A liquidated damages clause is found in the purchase contract for a home. Its purpose is to make the seller financially “whole” in case the buyer defaults on his or her obligation to purchase a home as per the purchase contract. Basically, if the terms of the contract are not fulfilled by reason of default from the buyer, the parties agree ahead of time what that compensation will be to make the seller whole again and compensate them for such default.
For a liquidated damages clause to be enforceable, two requirements must be met. The first is that the amount must represent a reasonable estimate of the harm that is suffered by the seller so that they are reasonably compensated. The Civil Code and subsequent Court cases have set forth that 3% is usually a reasonable amount. That 3% may sound familiar to you as it also happens to be the typical deposit amount. Secondly, there is a form requirement that the clause must be in bold 10-point font or in red bold 8-point font so as to be conspicuous.
The main purpose of all of this is certainty. If buyer and seller agree to the liquidated damages clause, they know at the outset what will be the consequences of breach and can plan accordingly. In our experience, most buyers and sellers agree to the liquidated damages provisions. Buyers appreciate knowing with certainty what their maximum risk is should they default, and sellers typically view it as a demonstration of good faith by the buyers.

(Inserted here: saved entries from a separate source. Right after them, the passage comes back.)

Lemma keeps_nodes_upsert_node identifier data :
  keeps_nodes (Database._upsert_node identifier data).
Proof.
  unfold Database._upsert_node.
  apply keeps_nodes_bind; [apply keeps_nodes_find_node|]. intros current.
  destruct (bool_decide _); [apply keeps_nodes_insert_node|].
  apply keeps_nodes_bind; [apply untouched_keeps_nodes, untouched_read_mapping|]. intros new.
  apply keeps_nodes_bind; [apply untouched_keeps_nodes, untouched_alloc|]. intros l.
  apply keeps_nodes_bind; [apply untouched_keeps_nodes, untouched_set_id|]. intros d.
  apply keeps_nodes_bind; [apply untouched_keeps_nodes, untouched_json_dumps|]. intros body.
  apply keeps_nodes_bind; [apply keeps_nodes_update|]. intros _.
  apply untouched_keeps_nodes, untouched_ret.
Qed.

Lemma insert_node_stores i data s s' :
  Database._insert_node (Some i) data s = (Ok tt, s') →
  is_Some (nodes (working s') !! i).
Proof.
  destruct (heap s !! data) as [[d|]|] eqn:Hd.
  - rewrite (insert_node_run _ _ _ _ Hd). simpl.
    destruct (serializable_dict _); [|intros [=]].
    destruct (nodes (working s) !! i); intros [= <-]. simpl.
    rewrite lookup_insert_eq. eauto.
  - unfold Database._insert_node, bind.
    rewrite set_id_not_mapping by (intros d; congruence). intros [=].
  - unfold Database._insert_node, bind.
    rewrite set_id_not_mapping by (intros d; congruence). intros [=].
Qed.

Lemma upsert_node_stores i data s s' :
  Database._upsert_node (Some i) data s = (Ok tt, s') →
  is_Some (nodes (working s') !! i).
Proof.
  destruct (decide (default ∅ (node_at (Some i) (working s)) = ∅)) as [Habs|Hpres].
  - rewrite (upsert_absent_run _ _ _ Habs). apply insert_node_stores.
  - simpl in Hpres. destruct (nodes (working s) !! i) as [current|] eqn:Hcur;
      [|exfalso; apply Hpres; reflexivity].
    simpl in Hpres. rewrite (upsert_present_run _ _ _ _ Hcur Hpres).
    destruct (heap s !! data) as [[new|]|]; try (intros [=]; fail).
    simpl. destruct (serializable_dict _); intros [= <-]. simpl.
    rewrite lookup_insert_eq. eauto.
Qed.

Lemma for_each_upsert_stores batch s s' i :
  for_each (fun p => Database._upsert_node (fst p) (snd p)) batch s = (Ok tt, s') →
  i ∈ omap fst batch →
  is_Some (nodes (working s') !! i).
Proof.
  revert s. induction batch as [|[id data] batch IH]; intros s Hrun Hi.
  - apply elem_of_nil in Hi. contradiction.
  - simpl in Hrun. unfold bind in Hrun at 1. simpl in Hrun.
    destruct (Database._upsert_node id data s) as [[[]|e] s1] eqn:Hstep; [|discriminate Hrun].
    simpl in Hi. destruct id as [i0|]; simpl in Hi.
    + apply elem_of_cons in Hi as [->|Hi]; [|exact (IH s1 Hrun Hi)].
      pose proof (keeps_nodes_for_each
                    (fun p => Database._upsert_node (fst p) (snd p)) batch
                    (fun p => keeps_nodes_upsert_node _ _) s1 i0
                    (upsert_node_stores _ _ _ _ Hstep)) as H.
      rewrite Hrun in H. exact H.
    + exact (IH s1 Hrun Hi).
Qed.

Lemma dump_node_body_id id data s body s' :
  dump_node (id, data) s = (Ok body, s') →
  working s' = working s ∧ ∀ i, id = Some i → body_id body = Some i.
Proof.
  rewrite dump_node_run.
  destruct (heap s !! data) as [[d|]|]; simpl; try (intros [=]; fail).
  destruct (serializable_dict _); intros [= <- <-].
  destruct id as [i0|]; (split; [reflexivity|]); intros i [= <-].
  apply body_id_insert.
Qed.

Lemma map_m_dump_body_ids batch s params s' :
  map_m dump_node batch s = (Ok params, s') →
  working s' = working s
  ∧ ∀ i, i ∈ omap fst batch → ∃ body, body ∈ params ∧ body_id body = Some i.
Proof.
  revert s params. induction batch as [|[id data] batch IH]; intros s params Hrun.
  - injection Hrun as <- <-. split; [reflexivity|]. intros i Hi.
    apply elem_of_nil in Hi. contradiction.
  - simpl in Hrun. unfold bind in Hrun at 1.
    destruct (dump_node (id, data) s) as [[body|e] s1] eqn:Hstep; [|discriminate Hrun].
    unfold bind in Hrun.
    destruct (map_m dump_node batch s1) as [[ps|e] s2] eqn:Hrest; [|discriminate Hrun].
    injection Hrun as <- <-.
    destruct (dump_node_body_id _ _ _ _ _ Hstep) as [Hw1 Hid].
    destruct (IH _ _ Hrest) as [Hw2 Hin].
    split; [rewrite Hw2; exact Hw1|].
    intros i Hi. simpl in Hi. destruct id as [i0|]; simpl in Hi.
    + apply elem_of_cons in Hi as [->|Hi].
      * exists body. split; [left | apply Hid; reflexivity].
      * destruct (Hin i Hi) as (b & Hb & Hbid). exists b. split; [right; exact Hb | exact Hbid].
    + destruct (Hin i Hi) as (b & Hb & Hbid). exists b. split; [right; exact Hb | exact Hbid].
Qed.

Lemma executemany_insert_stores params s s' body i :
  cursor_executemany InsertNode params s = (Ok tt, s') →
  body ∈ params → body_id body = Some i →
  is_Some (nodes (working s') !! i).
Proof.
  unfold cursor_executemany. revert s.
  induction params as [|p params IH]; intros s Hrun Hin Hid.
  - apply elem_of_nil in Hin. contradiction.
  - simpl in Hrun. unfold bind in Hrun at 1.
    destruct ((cursor_execute (InsertNode p);; ret tt) s) as [[[]|e] s1] eqn:Hstep;
      [|discriminate Hrun].
    apply elem_of_cons in Hin as [->|Hin]; [|exact (IH s1 Hrun Hin Hid)].
    assert (is_Some (nodes (working s1) !! i)) as Hs1.
    { revert Hstep. unfold bind, cursor_execute, exec, ret. rewrite Hid.
      destruct (nodes (working s) !! i); intros [= <-]. simpl.
      rewrite lookup_insert_eq. eauto. }
    pose proof (keeps_nodes_for_each
                  (fun p => cursor_execute (InsertNode p);; ret tt) params
                  (fun p => keeps_nodes_bind _ _ (keeps_nodes_insert p)
                              (fun _ => untouched_keeps_nodes _ (untouched_ret tt)))
                  s1 i Hs1) as H.
    rewrite Hrun in H. exact H.
Qed.

Lemma run_op_stores op s s' i :
  run_op op s = (Ok tt, s') → i ∈ op_ids op → is_Some (nodes (working s') !! i).
Proof.
  destruct op as [data identifier|nodes ids|identifier data|nodes ids]; simpl; intros Hrun Hi.
  - destruct identifier as [i0|]; simpl in Hi; [|apply elem_of_nil in Hi; contradiction].
    apply list_elem_of_singleton in Hi. subst i0.
    exact (insert_node_stores _ _ _ _ Hrun).
  - rewrite add_nodes_unfold in Hrun. unfold bind in Hrun.
    destruct (map_m dump_node (zip ids nodes) s) as [[params|e] s1] eqn:Hdump;
      [|discriminate Hrun].
    destruct (map_m_dump_body_ids _ _ _ _ Hdump) as [_ Hin].
    destruct (Hin i Hi) as (body & Hb & Hbid).
    exact (executemany_insert_stores _ _ _ _ _ Hrun Hb Hbid).
  - destruct identifier as [i0|]; simpl in Hi; [|apply elem_of_nil in Hi; contradiction].
    apply list_elem_of_singleton in Hi. subst i0.
    exact (upsert_node_stores _ _ _ _ Hrun).
  - exact (for_each_upsert_stores _ _ _ _ Hrun Hi).
Qed.

(** What [atomic] leaves committed, for a unit of work that only uses the
    cursor: its view of the tables on normal return, the old tables on an
    exception. *)
Lemma atomic_committed {A} (f : M A) db_url auth_token s :
  cursor_only f →
  committed (Database.atomic db_url auth_token f s).2 =
  match f (opened db_url auth_token s) with
  | (Ok _, s1) => working s1
  | (Raise _, _) => committed s
  end.
Proof.
  intros Hf. rewrite atomic_run. specialize (Hf (opened db_url auth_token s)).
  destruct (f _) as [[r|e] s1]; simpl in *; [reflexivity | exact Hf].
Qed.

(** ** C7 *)

(** C7. Every node that is in the store after [add_node], [add_nodes],
    [upsert_node] or [upsert_nodes] (with an identifier or with [None]) has
    a body whose ["id"] field is the identifier the node is stored under:
    each operation, run through [atomic], keeps [ids_mirrored] on the
    committed tables.  And when the operation returns normally, every
    identifier the caller assigned has its node in the store, with that
    identifier in the ["id"] field of the body. *)
Theorem store_ops_keep_id_mirrored op db_url auth_token s :
  ids_mirrored (committed s) →
  ids_mirrored (committed (Database.atomic db_url auth_token (run_op op) s).2)
  ∧ (∀ s', Database.atomic db_url auth_token (run_op op) s = (Ok tt, s') →
       ∀ i, i ∈ op_ids op →
         ∃ body, nodes (committed s') !! i = Some body
                 ∧ body !! "id" = Some (ident_value i)).
Proof.
  intros Hs.
  assert (ids_mirrored (committed (Database.atomic db_url auth_token (run_op op) s).2)) as Hinv.
  { rewrite (atomic_committed _ _ _ _ (cursor_only_run_op op)).
    pose proof (keeps_ids_run_op op (opened db_url auth_token s) Hs) as Hk.
    destruct (run_op op _) as [[r|e] s1]; simpl in *; [exact Hk | exact Hs]. }
  split; [exact Hinv|].
  intros s' Hrun i Hi. rewrite Hrun in Hinv. simpl in Hinv.
  rewrite atomic_run in Hrun.
  destruct (run_op op (opened db_url auth_token s)) as [[[]|e] s1] eqn:Hop;
    [|discriminate Hrun].
  injection Hrun as <-.
  destruct (run_op_stores _ _ _ _ Hop Hi) as [body Hbody].
  exists body. split; [exact Hbody|]. exact (Hinv i body Hbody).
Qed.

(** ** C2 *)

Lemma atomic_upsert_absent db_url auth_token i data new s :
  heap s !! data = Some (ODict new) →
  nodes (committed s) !! i = None →
  serializable_dict (<["id" := ident_value i]> new) = true →
  ∃ s', Database.atomic db_url auth_token (Database.upsert_node (Some i) data) s = (Ok tt, s')
        ∧ heap s' = <[data := ODict (<["id" := ident_value i]> new)]> (heap s)
        ∧ committed s' = set_nodes (insert i (<["id" := ident_value i]> new)) (committed s).
Proof.
  intros Hd Habs Hser. rewrite atomic_run. unfold Database.upsert_node.
  rewrite upsert_absent_run by (simpl; rewrite Habs; reflexivity).
  erewrite insert_node_run by exact Hd.
  rewrite Hser. simpl. rewrite Habs.
  eexists; split; [reflexivity|]. split; reflexivity.
Qed.

Lemma atomic_upsert_present db_url auth_token i data new old s :
  heap s !! data = Some (ODict new) →
  nodes (committed s) !! i = Some old →
  old ≠ ∅ →
  serializable_dict (<["id" := ident_value i]> (new ∪ old)) = true →
  ∃ s', Database.atomic db_url auth_token (Database.upsert_node (Some i) data) s = (Ok tt, s')
        ∧ heap s' = <[fresh (dom (heap s)) := ODict (<["id" := ident_value i]> (new ∪ old))]> (heap s)
        ∧ committed s' = set_nodes (insert i (<["id" := ident_value i]> (new ∪ old))) (committed s).
Proof.
  intros Hd Hold Hne Hser. rewrite atomic_run. unfold Database.upsert_node.
  erewrite upsert_present_run by (try exact Hold; exact Hne).
  simpl. rewrite Hd, Hser.
  eexists; split; [reflexivity|]. split; reflexivity.
Qed.

Lemma atomic_find_node db_url auth_token identifier s :
  (Database.atomic db_url auth_token (Database.find_node identifier) s).1
  = Ok (default ∅ (node_at identifier (committed s))).
Proof. rewrite atomic_run, find_node_run. reflexivity. Qed.

Lemma serializable_ident i : serializable (ident_value i) = true.
Proof. destruct i; reflexivity. Qed.

Lemma serializable_dict_insert k v (d : dict) :
  serializable v = true → serializable_dict d = true →
  serializable_dict (<[k := v]> d) = true.
Proof.
  unfold serializable_dict. intros Hv Hd%bool_decide_eq_true.
  apply bool_decide_eq_true. apply map_Forall_insert_2; assumption.
Qed.

Lemma serializable_dict_union (d1 d2 : dict) :
  serializable_dict d1 = true → serializable_dict d2 = true →
  serializable_dict (d1 ∪ d2) = true.
Proof.
  unfold serializable_dict. intros H1%bool_decide_eq_true H2%bool_decide_eq_true.
  apply bool_decide_eq_true. intros k v [H|[_ H]]%lookup_union_Some_raw.
  - exact (H1 k v H).
  - exact (H2 k v H).
Qed.

Lemma serializable_dict_singleton k v :
  serializable v = true → serializable_dict ({[k := v]} : dict) = true.
Proof.
  intros Hv. apply bool_decide_eq_true. apply map_Forall_singleton. exact Hv.
Qed.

Arbitration, on the other hand, is an extrajudicial form of dispute resolution. Often referred to as alternate dispute resolution (ADR), it is a system whereby a dispute is resolved outside of the court system. Usually, each side will appoint one arbitrator and the two arbitrators will subsequently decide on a third arbitrator and this panel of three arbitrators will hear from both sides in the dispute and render a verdict.
In agreeing to binding arbitration, the parties agree to follow the final decisions of an arbitration panel that are fully binding with almost no chance of appeal, except under very narrow circumstances. The benefits of an arbitration are usually that is saves time and money as they are much quicker and thus much less expensive from an attorney’s fee standpoint than going to trial. The concerns expressed around arbitration are that you agree to give up the right to an appeal.
We hope that you have learned something about these two important decisions you’ll make when buying or selling a home. These decisions often impact whether an offer is accepted and can dictate the recourse available to the parties in the case of a dispute or breach of the purchase agreement.
This article is not legal advice. Always contact an attorney for legal advice, we are real estate professionals who can bring a deal together. As always, the team is here to help answer your questions about buying or selling a home in San Francisco.
You smell that? This article lasted just long enough for that pie to start filling your home with delicious seasonal smell of cloves and pumpkin.